+++ Excerpted records

Lemma remove_invalid_progress (inv : list Translation) :
  forall st,
    List.length (trans_found_indexes st) = List.length (trans_found st) ->
    List.length (trans_found_values st) = List.length (trans_found st) ->
    pairwise_ne (trans_found st) -> pairwise_ne inv ->
    (forall x, In x inv -> In x (trans_found st)) ->
    exists st', remove_invalid inv st = Ok st'.
Proof.
  induction inv as [|tr inv IH]; intros st Hi Hv Hp Hinv Hin;
    cbn [remove_invalid]; [eauto|].
  destruct Hinv as [Htr Hinv'].
  destruct (find_index_in (fun x => translation_eqb x tr) (trans_found st)
              tr) as [index Ef];
    [apply Hin; now left|apply translation_eqb_refl|].
  rewrite Ef.
  assert (Hlt : (index < List.length (trans_found st))%nat).
  { apply find_index_some in Ef as [x0 [Hx0 _]].
    apply nth_error_Some. congruence. }
  destruct (delitem_ok (trans_found st) index Hlt) as [f H1].
  destruct (delitem_ok (trans_found_indexes st) index) as [fi H2]; [lia|].
  destruct (delitem_ok (trans_found_values st) index) as [fv H3]; [lia|].
  rewrite H1, H2, H3. cbn [bind].
  destruct (delitem_nth _ _ _ H1) as [L1 _].
  destruct (delitem_nth _ _ _ H2) as [L2 _].
  destruct (delitem_nth _ _ _ H3) as [L3 _].
  destruct (find_index_split _ _ _ _ Ef H1) as [a [x [b [Ea [Hx ->]]]]].
  rewrite Ea in Hp. destruct (pairwise_ne_remove _ _ _ Hp) as [Hp' _].
  apply IH; cbn [trans_found trans_found_indexes trans_found_values];
    try lia; try assumption.
  intros y Hy. pose proof (Hin y (or_intror Hy)) as Hyf.
  rewrite Ea in Hyf. apply in_app_or in Hyf as [G|[<-|G]].
  - apply in_or_app. now left.
  - exfalso. pose proof (Htr x Hy) as Hne.
    apply translation_eqb_sym in Hx. congruence.
  - apply in_or_app. now right.
Qed.
(** * tbtree snapshots: lifecycle and on-disk serialisation

    A shallow embedding of [pkg/tbtree/snapshot.go] (the variant with
    [WriteOpts], i.e. big-endian records and the [BaseOffset]/[CommitLog]
    scheme) together with the properties of its specification.

    Conventions of the embedding:
    - a Go [byte] is a [Z] in [0, 256); a [[]byte] is a [list Z];
    - Go [int] and [int64] are 64-bit two's complement: arithmetic on them is
      written with [wrap64]; [uint32(x)] and [uint64(x)] are [x mod 2^32] and
      [x mod 2^64];
    - Go mutates nodes in place; the embedding threads the node graph and
      returns the graph as it is after the call;
    - a Go panic (index out of range) and a loop that never exits are
      outcomes of their own, see [run]. *)

From Stdlib Require Import ZArith List Lia Bool.
From stdpp Require Import base option list gmap.
Import ListNotations.

Local Open Scope Z_scope.
Local Set Warnings "-register-all".

(** ** Machine integers and byte order *)

Definition wrap64 (x : Z) : Z := (x + 2 ^ 63) mod 2 ^ 64 - 2 ^ 63.
Definition uint32 (x : Z) : Z := x mod 2 ^ 32.
Definition uint64 (x : Z) : Z := x mod 2 ^ 64.

(** A count of bytes or elements as a Go [int], and [len(l)]. *)
Definition int (n : nat) : Z := wrap64 (Z.of_nat n).
Definition len {A : Type} (l : list A) : Z := int (length l).

Definition bytes := list Z.

(** [be n v]: the [n] low-order bytes of [v], most significant first. *)
Fixpoint be (n : nat) (v : Z) : bytes :=
  match n with
  | O => []
  | S k => be k (v / 256) ++ [v mod 256]
  end.

(** ** Errors of the package *)

Inductive error : Type :=
| ErrAlreadyClosed
| ErrReadersNotClosed
| ErrIllegalArgument
| ErrKeyNotFound
| ErrNoMoreEntries
| ErrIO (code : Z).

Global Instance error_eq_dec : EqDecision error.
Proof. solve_decision. Defined.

++++++

## Work instruction:
Nothing but a number is needed: the count of lines above that contain "apply".

## Result below:
8